Fernando Ramon Folch De Cardona, 2nd Duke of Cardona, (circa 1470 - Barcelona, 13 November 1543), was a Spanish noble. He became 2nd Duke of Cardona in 1513 and was also Viceroy of Sicily.

Fernando's father Juan Ramón Folch IV de Cardona (1446–1513) was awarded the title Duke of Cardona in 1491 by King Ferdinand II of Aragón. Fernando's grandfather was Juan Ramon Folch de Cardona, 3rd count of Cardona, a.k.a. Juan Ramon Folch III, 3rd count of Cardona, 6th count of Prades, 3rd count of Cardona and Viceroy of Sicily (1477–1479).

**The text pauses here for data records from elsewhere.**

Lemma enroll_handler_behind ssl peer re body ct seg w fl w' :
  proxy_enroll_handler ENABLE_BRSKI uriparser EST_VER_STRING malloc_junk ssl peer re body ct seg w
    = Some (fl, w') ->
  behind (admitted ssl ct body (if re then REENROLL_REQ else SIMPLE_ENROLL_REQ) w) w w'.
Proof.
  unfold proxy_enroll_handler. intros H. run_inv H as e w1 E.
  assert (F := frame_req_event _ _ _ _ _ _ _ E). apply (behind_frame _ _ _ _ F).
  eapply behind_impl; [intros w2; by apply (admitted_lift _ _ _ _ _ _ _ F)|].
  revert H. apply behind_tail; [intros [rc cert]; sat_auto|].
  intros r w2. apply simple_enroll_behind.
Qed.

Lemma proxy_enroll_behind ssl peer op method body ct seg w fl w' :
  (op = EST_OP_SIMPLE_ENROLL \/ op = EST_OP_SIMPLE_REENROLL \/ op = EST_OP_SERVER_KEYGEN) ->
  proxy_enroll ENABLE_BRSKI uriparser EST_VER_STRING malloc_junk ssl peer op method body ct seg w
    = Some (fl, w') ->
  behind (proxy_admits ssl op method body ct w) w w'.
Proof.
  unfold proxy_enroll. intros Hop H.
  destruct (proxy_method method (lit "POST")) eqn:Em; cbn [negb] in H; [|left; by eapply tq_fail_with].
  apply method_post in Em.
  head_if H; [left; by eapply tq_fail_as|]. head_if H; [left; by eapply tq_fail_as|].
  destruct Hop as [-> |[-> | ->]]; cbn [proxy_admits] in *;
    (eapply behind_impl; [intros w1 A; split; [exact Em|exact A]|]).
  - exact (enroll_handler_behind _ _ _ _ _ _ _ _ _ H).
  - exact (enroll_handler_behind _ _ _ _ _ _ _ _ _ H).
  - exact (keygen_handler_behind _ _ _ _ _ _ _ _ H).
Qed.

Lemma tq_send_error {A} n (x : A) : sat tq (_ ← est_send_http_error n; mret x).
Proof. apply sat_tq. sat_auto. Qed.

Lemma dispatch_behind ssl peer op method body ct seg w fl w' :
  proxy_dispatch ENABLE_BRSKI uriparser EST_VER_STRING malloc_junk ssl peer op method body ct seg w
    = Some (fl, w') ->
  behind (proxy_admits ssl op method body ct w) w w'.
Proof.
  intros H. unfold proxy_dispatch in H.
  destruct op; first [by eapply proxy_enroll_behind; [|exact H]; auto|by eapply proxy_cacerts_behind
                     |by eapply proxy_csrattrs_behind|idtac];
    left; by eapply tq_send_error.
Qed.

(** The operation a request runs that involves the upstream server. *)
Definition proxy_guard (method uri : bytes) (body ct : option bytes) (w w1 : world) : Prop :=
  est_mode (w_ctx w) = EST_PROXY /\
  exists ssl op seg wa wb,
    conn_ssl (w_conn w) = Some ssl /\
    request_uri ENABLE_BRSKI uriparser uri wa = Some ((EST_ERR_NONE, op, seg), wb) /\
    proxy_admits ssl op method body ct w w1.

(** C23. A request makes the proxy contact its upstream server, or ask the application
    for credentials, only behind a point of the run at which: the context is a
    proxy's, the path is that of an EST operation and the method is the operation's;
    for the CA certificates there are none of the proxy itself; and for an enrollment
    the content type is exactly that of a PKCS10 request, the client has been
    authorised, and the body is a CSR with a valid self-signature that proves
    possession of the TLS session, without an exception for registration authorities.
    A request that fails one of these touches neither the upstream server nor the
    credentials. *)
Theorem est_proxy_http_request_guarded method uri body ct w rc w' :
  est_proxy_http_request ENABLE_BRSKI uriparser EST_VER_STRING malloc_junk method uri body ct w
    = Some (rc, w') ->
  behind (proxy_guard method uri body ct w) w w'.
Proof.
  unfold est_proxy_http_request. intros H. run_inv H as ctx w1 E1. injection E1 as <- <-.
  case_bool_decide as Hm; cbn [negb] in H; [|apply ret_some in H as [_ <-]; by left].
  run_inv H as conn w1 E1. injection E1 as <- <-.
  destruct (conn_ssl (w_conn w)) as [ssl|] eqn:Es.
  2: { left. by eapply tq_send_error. }
  run_inv H as u w1 E1. assert (F1 := frame_endpoint_event _ _ _ _ _ _ E1).
  run_inv H as r w2 E2. assert (F2 := frame_request_uri _ _ _ _ _ _ E2). destruct r as [[rv op] seg].
  assert (F : frame quiet w w2) by by etransitivity. apply (behind_frame _ _ _ _ F).
  case_bool_decide as Hrv; cbn [negb] in H; [subst rv|].
  2: { left. by eapply tq_send_error. }
  run_inv H as fl w3 E3. apply dispatch_behind in E3.
  assert (T : tq w3 w').
  { destruct fl; [apply ret_some in H as [_ <-]; reflexivity|].
    run_inv H as v w4 E4. apply ret_some in H as [_ <-]. by eapply frame_tq, frame_endpoint_event. }
  eapply behind_then; [|exact T]. eapply behind_impl; [|exact E3].
  intros w4 A. split; [done|]. exists ssl, op, seg, w1, w2. do 2 (split; [done|]).
  by eapply proxy_admits_lift.
Qed.

End Props.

Fernand was also 2nd Marquis of Pallars, 7th Count of Prades, Viscount of Villamur, Baron of Entenza, Great Constable and Admiral of Aragon as well as a Knight of the Order of the Golden Fleece invested in 1519 by King Charles I of Spain. He was also made Grandee of Spain in 1520.

==Family and children==
He was married on 17 February 1498, at Epila, Zaragoza, Spain, to Francisca Manrique de Lara (deceased at Arbeca, prov. of Lerida on 21 August 1529), daughter of Pedro Manrique I de Lara, 1st Duke of Nájera and the Portuguese Guiomar de Castro y Acuña. Francisca was the sister of Antonio Manrique de Lara, 2nd duke of Nájera.

Don Fernando and Doña Francisca had no sons, but four daughters of whom the eldest, Juana Folch De Cardona y Manrique de Lara (Juana I, born circa 1490), inherited her father's titles, including the honour of Grandee of Spain, on her father's death in November 1543.

==Genealogical notes==

===Juana I Folch de Cardona===

Juana I had been married in Segorbe, 1516, to Alfonso de Aragon, 2nd duke of Segorbe, (1489–1563), a.k.a. Alfonso de Aragon y Portugal. The couple had 13 children (he had at least one more), of which only one son, Francisco, later Francisco de Aragón, 3rd duke of Segorbe, a.k.a. Francisco de Aragon y Folch de Cardona and 4th duke of Cardona, as well as four daughters, used their family names as "Aragon y Folch de Cardona".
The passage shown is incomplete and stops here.